Los avales, por ejemplo, pueden ser una forma razonable de exigir un respaldo mínimo y evitar candidaturas puramente testimoniales. Pero también pueden convertirse en una barrera de entrada si el número exigido, el plazo disponible o la forma de recogida favorecen de manera desproporcionada a quien ya dispone de una red interna consolidada. El calendario puede ordenar el proceso y garantizar seguridad jurídica, pero también puede estrechar la competencia si deja poco tiempo para que una alternativa se organice, se dé a conocer y construya apoyos reales. El acceso al censo puede proteger datos personales y evitar usos indebidos, pero también puede dificultar que una candidatura periférica llegue a quienes deben decidir. Cada elemento tiene una justificación posible. El problema aparece cuando todos, sumados, producen una ventaja sistemática para quienes ya ocupan el centro de la organización.

Lo mismo ocurre con la comunicación interna. En teoría, una organización puede declarar la neutralidad institucional de sus órganos y garantizar que todas las candidaturas compiten bajo las mismas reglas. En la práctica, la neutralidad no depende solo de lo que dicen los reglamentos, sino de cómo circula la información, quién tiene visibilidad previa, qué nombres resultan familiares para la militancia, qué liderazgos aparecen asociados a la continuidad del proyecto y qué mensajes se transmiten de manera explícita o implícita desde la estructura. Una candidatura respaldada por personas que ya ocupan responsabilidades orgánicas no necesita vulnerar ninguna norma para disponer de una ventaja considerable. Le basta con existir dentro de una red de reconocimientos, lealtades y expectativas que otros deben construir en muy poco tiempo.

La distinción fundamental es esta: una organización puede tratar igual a todas las candidaturas desde el punto de vista formal y, aun así, generar una competencia profundamente desigual desde el punto de vista material. Formalmente todas concurren bajo las mismas normas. Materialmente no todas compiten desde el mismo lugar. Quien conoce los circuitos internos, ha acumulado relaciones territoriales y dispone de presencia previa en la organización parte con una ventaja que no siempre aparece escrita en el reglamento, pero que puede resultar decisiva. Por eso una democracia interna madura no puede limitarse a decir que todos conocen las reglas. Debe preguntarse si esas reglas permiten que una candidatura no instalada en el aparato pueda competir sin quedar atrapada desde el inicio en una carrera de obstáculos.

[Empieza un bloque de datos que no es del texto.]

(** [sample_with_spare] after that unit (handle 4) was pushed onto
    [units_]. *)
Definition sample_extended : State :=
  state_of (sample_units ++ [mkUnit 2 9]) [1; 2; 3; 4]%positive fresh_arena.

(** The smallest element count whose byte size does not fit a [size_t]
    any more, plus one: [2^62 + 1]. *)
Definition huge_length : size_t := 2 ^ 62 + 1.

(** * Properties *)

Section WorkflowProperties.

Context {alloc : Allocator}.

(** ** Running the monadic code *)

Lemma std_max_is_max (a b : size_t) : std_max a b = N.max a b.
Proof.
  unfold std_max. destruct (N.ltb_spec a b); lia.
Qed.

Lemma UnitCount_run (s : State) :
  UnitCount s = (Returned (N.of_nat (List.length (units s))), s).
Proof. reflexivity. Qed.

(** The accumulation only reads the unit objects: it leaves the state alone
    and computes a left fold over the handles. *)
Lemma accumulate_max_func_run (s : State) (us : list shared_ptr) :
  forall init,
    accumulate us init max_func s =
    (Returned (fold_left (fun m u => N.max m (OutputCount u))
                         (map (objects s) us) init), s).
Proof.
  induction us as [|p us IH]; intros init; [reflexivity|].
  cbn [accumulate map fold_left].
  unfold bind at 1. unfold max_func at 1, bind, call_OutputCount, gets, ret.
  rewrite std_max_is_max. apply IH.
Qed.

Lemma MaxUnitSize_run (s : State) :
  MaxUnitSize s = (Returned (MaxUnitSize_spec (chain s)), s).
Proof.
  unfold MaxUnitSize, MaxUnitSize_spec, chain, units, read_units_.
  unfold bind at 1. unfold gets at 1.
  destruct (units_ (this s)) as [|p us] eqn:E.
  - reflexivity.
  - cbn [empty negb front map]. unfold bind, ret, call_InputCount, gets.
    apply accumulate_max_func_run.
Qed.

(** ** The running maximum as a maximum *)

Lemma fold_left_max_maxl (us : list Unit) :
  forall init,
    fold_left (fun m u => N.max m (OutputCount u)) us init =
    N.max init (maxl (map OutputCount us)).
Proof.
  induction us as [|u us IH]; intros init; cbn [fold_left map maxl fold_right].
  - lia.
  - rewrite IH. fold (maxl (map OutputCount us)). lia.
Qed.

Lemma maxl_Permutation (l l' : list N) :
  Permutation l l' -> maxl l = maxl l'.
Proof.
  induction 1; cbn [maxl fold_right] in *; try lia.
  fold (maxl l) in *. fold (maxl l') in *. lia.
Qed.

Lemma maxl_upper (l : list N) (x : N) : In x l -> x <= maxl l.
Proof.
  induction l as [|y l IH]; cbn [In maxl fold_right]; [tauto|].
  fold (maxl l). intros [->|H]; [|specialize (IH H)]; lia.
Qed.

Lemma connected_inputs_bounded (us : list Unit) :
  connected us ->
  forall first rest, us = first :: rest ->
  forall u, In u us ->
    InputCount u <= N.max (InputCount first) (maxl (map OutputCount us)).
Proof.
  induction us as [|a us IH]; intros Hc first rest E u Hin; [discriminate|].
  injection E as <- <-.
  destruct Hin as [<-|Hin]; [lia|].
  destruct us as [|b us']; [destruct Hin|].
  destruct Hc as [Hab Hc].
  specialize (IH Hc b us' eq_refl u Hin).
  cbn [map maxl fold_right] in *.
  fold (maxl (map OutputCount us')) in *. lia.
Qed.

(** ** [MaxUnitSize] *)

(** C1. [MaxUnitSize()] returns the fold the spec describes: it starts from
    the first unit's [InputCount] (zero for an empty sequence) and takes the
    running maximum with each unit's [OutputCount] in order.  On units with
    output counts 3, 7, 2 whose first unit has input count 5 it returns 7. *)
Theorem MaxUnitSize_is_fold (s : State) :
  MaxUnitSize s = (Returned (MaxUnitSize_spec (chain s)), s) /\
  (map OutputCount (chain s) = [3; 7; 2] ->
   option_map InputCount (hd_error (chain s)) = Some 5 ->
   MaxUnitSize s = (Returned 7, s)).
Proof.
  split; [apply MaxUnitSize_run|].
  intros Hout Hin. rewrite MaxUnitSize_run. unfold MaxUnitSize_spec.
  rewrite fold_left_max_maxl, Hout.
  destruct (chain s) as [|u us]; [discriminate|].
  cbn in Hin. injection Hin as ->. reflexivity.
Qed.

(** C2, as amended. [MaxUnitSize()] returns a value that is at least the
    [InputCount] of the first unit and the [OutputCount] of every unit; in a
    connected chain, where no unit expects more input than its predecessor
    produces, it is at least every unit's [InputCount] too. *)
Theorem MaxUnitSize_covers (s : State) :
  exists v, MaxUnitSize s = (Returned v, s) /\
    (forall u, hd_error (chain s) = Some u -> InputCount u <= v) /\
    (forall u, In u (chain s) -> OutputCount u <= v) /\
    (connected (chain s) -> forall u, In u (chain s) -> InputCount u <= v).
Proof.
  exists (MaxUnitSize_spec (chain s)). split; [apply MaxUnitSize_run|].
  unfold MaxUnitSize_spec. rewrite fold_left_max_maxl.
  split; [|split].
  - intros u E. destruct (chain s); [discriminate|]. injection E as ->. lia.
  - intros u Hin.
    pose proof (maxl_upper (map OutputCount (chain s)) (OutputCount u)
                           (in_map _ _ _ Hin)). lia.
  - intros Hc u Hin. destruct (chain s) as [|a us] eqn:E; [destruct Hin|].
    apply (connected_inputs_bounded (a :: us) Hc a us eq_refl u Hin).
Qed.

(** C5. On an empty unit sequence [MaxUnitSize()] returns 0, and on every
    workflow it returns a value: it neither throws nor reaches an unchecked
    access. *)
Theorem MaxUnitSize_never_fails (s : State) :
  (units s = [] -> MaxUnitSize s = (Returned 0, s)) /\
  exists v, MaxUnitSize s = (Returned v, s).
Proof.
  split.
  - intros E. rewrite MaxUnitSize_run. unfold chain. rewrite E. reflexivity.
  - eexists. apply MaxUnitSize_run.
Qed.

(** C10. [MaxUnitSize()] depends only on the first unit's [InputCount] and
    on the multiset of all [OutputCount]s: two workflows that agree on those
    get the same result, whatever the [InputCount]s of their later units.
    In particular, permuting the units behind a fixed first unit does not
    change it. *)
Theorem MaxUnitSize_permutation_invariant (s1 s2 : State) :
  (option_map InputCount (hd_error (chain s1)) =
   option_map InputCount (hd_error (chain s2)) ->
   Permutation (map OutputCount (chain s1)) (map OutputCount (chain s2)) ->
   fst (MaxUnitSize s1) = fst (MaxUnitSize s2)) /\
  (forall first rest1 rest2,
     chain s1 = first :: rest1 -> chain s2 = first :: rest2 ->
     Permutation rest1 rest2 ->
     fst (MaxUnitSize s1) = fst (MaxUnitSize s2)).
Proof.
  assert (G : option_map InputCount (hd_error (chain s1)) =
              option_map InputCount (hd_error (chain s2)) ->
              Permutation (map OutputCount (chain s1))
                          (map OutputCount (chain s2)) ->
              fst (MaxUnitSize s1) = fst (MaxUnitSize s2)).
  { intros Hin Hperm. rewrite !MaxUnitSize_run. cbn [fst]. f_equal.
    unfold MaxUnitSize_spec. rewrite !fold_left_max_maxl.
    rewrite (maxl_Permutation _ _ Hperm). f_equal.
    destruct (chain s1), (chain s2); cbn in Hin; try discriminate;
      [reflexivity | now injection Hin]. }
  split; [exact G|].
  intros first rest1 rest2 E1 E2 Hperm. apply G; rewrite E1, E2.
  - reflexivity.
  - cbn [map]. apply perm_skip, Permutation_map, Hperm.
Qed.

(** ** [GetUnit] *)

Lemma GetUnit_run_in_range (s : State) (index : size_t) (p : shared_ptr) :
  nth_error (units s) (N.to_nat index) = Some p ->
  GetUnit index s = (Returned p, s).
Proof.
  intros E. unfold GetUnit. unfold bind at 1. rewrite UnitCount_run.
  assert (Hlt : (N.to_nat index < List.length (units s))%nat)
    by (apply nth_error_Some; congruence).
  destruct (N.leb_spec (N.of_nat (List.length (units s))) index); [lia|].
  unfold bind, read_units_, gets, vector_at. fold (units s). rewrite E.
  reflexivity.
Qed.

Lemma GetUnit_run_out_of_range (s : State) (index : size_t) :
  N.of_nat (List.length (units s)) <= index ->
  GetUnit index s = (Thrown (out_of_range "index"), s).
Proof.
  intros H. unfold GetUnit. unfold bind at 1. rewrite UnitCount_run.
  destruct (N.leb_spec (N.of_nat (List.length (units s))) index); [|lia].
  reflexivity.
Qed.

Lemma nth_error_in_range (s : State) (index : size_t) :
  index < N.of_nat (List.length (units s)) ->
  exists p, nth_error (units s) (N.to_nat index) = Some p.
Proof.
  intros H. destruct (nth_error (units s) (N.to_nat index)) eqn:E; [eauto|].
  apply nth_error_None in E. lia.
Qed.

(** C3. For every index below [UnitCount()], [GetUnit] returns, without
    throwing, the handle stored at that position of the unit sequence. *)
Theorem GetUnit_in_range (s : State) (index count : size_t) :
  UnitCount s = (Returned count, s) ->
  index < count ->
  exists p, nth_error (units s) (N.to_nat index) = Some p /\
            GetUnit index s = (Returned p, s).
Proof.
  rewrite UnitCount_run. intros E Hlt. injection E as <-.
  destruct (nth_error_in_range s index Hlt) as [p Hp].
  exists p. split; [exact Hp | apply GetUnit_run_in_range, Hp].
Qed.

(** C4. [GetUnit(index)] throws exactly when [index >= UnitCount()]; what it
    throws is [std::out_of_range], and the throw is the outcome of the call
    itself: nothing in [GetUnit] catches it or tries again. *)
Theorem GetUnit_throws_iff_out_of_range (s : State) (index count : size_t) :
  UnitCount s = (Returned count, s) ->
  ((exists e, fst (GetUnit index s) = Thrown e) <-> count <= index) /\
  (count <= index -> GetUnit index s = (Thrown (out_of_range "index"), s)).
Proof.
  rewrite UnitCount_run. intros E. injection E as <-.
  split; [split|].
  - intros [e He]. destruct (N.le_gt_cases (N.of_nat (List.length (units s))) index)
      as [Hle|Hgt]; [exact Hle|].
    destruct (nth_error_in_range s index Hgt) as [p Hp].
    rewrite (GetUnit_run_in_range s index p Hp) in He. discriminate.
  - intros Hle. rewrite (GetUnit_run_out_of_range s index Hle). cbn [fst]. eauto.
  - apply GetUnit_run_out_of_range.
Qed.

(** ** Frame *)

Lemma GetUnit_state (s : State) (index : size_t) : snd (GetUnit index s) = s.
Proof.
  destruct (N.le_gt_cases (N.of_nat (List.length (units s))) index) as [H|H].
  - now rewrite GetUnit_run_out_of_range.
  - destruct (nth_error_in_range s index H) as [p Hp].
    now rewrite (GetUnit_run_in_range s index p Hp).
Qed.

Lemma mallocf_run (s : State) (length : size_t) :
  mallocf length s =
  let r := posix_memalign 64 (size_mul length sizeof_float) (heap s) in
  (Returned (if (fst (fst r) =? 0)%Z then snd (fst r) else nullptr),
   {| this := this s; objects := objects s; heap := snd r |}).
Proof.
  unfold mallocf, bind, call_posix_memalign, ret.
  destruct (posix_memalign _ _ _) as [[rc ptr] h']. reflexivity.
Qed.

(** C6. [GetUnit] and [MaxUnitSize] have no side effects: whatever the
    argument, and whether [GetUnit] returns or throws, the state after the
    call is the state before it. *)
Theorem const_methods_leave_state (s : State) (index : size_t) :
  snd (GetUnit index s) = s /\
  snd (MaxUnitSize s) = s /\
  units (snd (GetUnit index s)) = units s /\
  fst (UnitCount (snd (GetUnit index s))) = fst (UnitCount s) /\
  units (snd (MaxUnitSize s)) = units s /\
  fst (UnitCount (snd (MaxUnitSize s))) = fst (UnitCount s).
Proof.
  rewrite GetUnit_state, MaxUnitSize_run. cbn [snd]. repeat split.
Qed.

(** C9. [UnitCount()] is the length of the unit sequence in every state (0
    for the empty sequence, which is allowed), and the three operations keep
    it so: none of them changes the sequence, so the count after the call is
    the count before it and still the length. *)
Theorem UnitCount_is_length (s : State) (index length : size_t) :
  UnitCount s = (Returned (N.of_nat (List.length (units s))), s) /\
  (units s = [] -> UnitCount s = (Returned 0, s)) /\
  (forall s', s' = snd (GetUnit index s) \/ s' = snd (MaxUnitSize s) \/
              s' = snd (mallocf length s) ->
     units s' = units s /\
     fst (UnitCount s') = Returned (N.of_nat (List.length (units s')))).
Proof.
  split; [reflexivity|]. split.
  - intros E. rewrite UnitCount_run, E. reflexivity.
  - intros s' [->|[->| ->]].
    + rewrite GetUnit_state. split; reflexivity.
    + rewrite MaxUnitSize_run. split; reflexivity.
    + rewrite mallocf_run. split; reflexivity.
Qed.

(** ** [mallocf] *)

(** C7. When [posix_memalign] reports failure (a non-zero status),
    [mallocf] returns the null pointer: the failure is the returned value,
    not a thrown exception, and it is not hidden behind a non-null result. *)
Theorem mallocf_null_on_failure (s : State) (length : size_t) :
  fst (fst (posix_memalign 64 (size_mul length sizeof_float) (heap s))) <> 0%Z ->
  fst (mallocf length s) = Returned nullptr.
Proof.
  intros H. rewrite mallocf_run. cbn [fst].
  destruct (Z.eqb_spec
    (fst (fst (posix_memalign 64 (size_mul length sizeof_float) (heap s)))) 0);
    [contradiction | reflexivity].
Qed.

Aquí entra en juego una dimensión que pocas veces se reconoce abiertamente: el miedo. No necesariamente el miedo mezquino a perder un cargo, aunque también pueda existir. A menudo se trata de un miedo más complejo y más humano: miedo a que la organización se rompa, miedo a que una competición interna deje heridas irreparables, miedo a que la pluralidad se convierta en guerra de facciones, miedo a que una candidatura inesperada arrastre al partido hacia una dirección considerada equivocada, miedo a que el conflicto debilite la imagen pública o reduzca las posibilidades electorales. Ese miedo puede ser sincero. Incluso puede ser razonable. El problema aparece cuando empieza a ordenar todo el diseño democrático.

Cuando el miedo se instala en el centro de una organización, la participación deja de verse como una fuente de legitimidad y empieza a convertirse en un riesgo que hay que administrar. Entonces aparecen las palabras nobles: responsabilidad, unidad, estabilidad, prudencia, madurez, lealtad, evitar fracturas, no abrir heridas innecesarias, preservar el proyecto colectivo. Y, en muchas ocasiones, esas palabras no son falsas. Toda organización necesita continuidad, memoria, coordinación y capacidad de acción. Un partido no puede reinventarse cada semana ni someter cada decisión a una deliberación interminable. La gobernabilidad importa. Pero la estabilidad deja de ser una virtud cuando se convierte en excusa para reducir la competencia, estrechar los márgenes de la discrepancia o proteger indirectamente a quienes ya ocupan posiciones de poder.

Las organizaciones no temen la participación en abstracto. Temen la participación cuando puede tener consecuencias. Les resulta relativamente cómodo informar, consultar, escuchar o movilizar a sus miembros en torno a decisiones ya orientadas. Eso refuerza la legitimidad, genera pertenencia y permite mostrar una imagen abierta. Lo difícil es aceptar que la participación pueda producir una decisión no prevista, que una candidatura periférica gane apoyos, que una minoría organizada cambie el clima interno o que la militancia prefiera una opción distinta de la respaldada por la dirección. En ese momento, la participación deja de ser una técnica de legitimación y se convierte en una verdadera redistribución de poder. Y distribuir poder significa siempre aceptar que una parte del control se pierde.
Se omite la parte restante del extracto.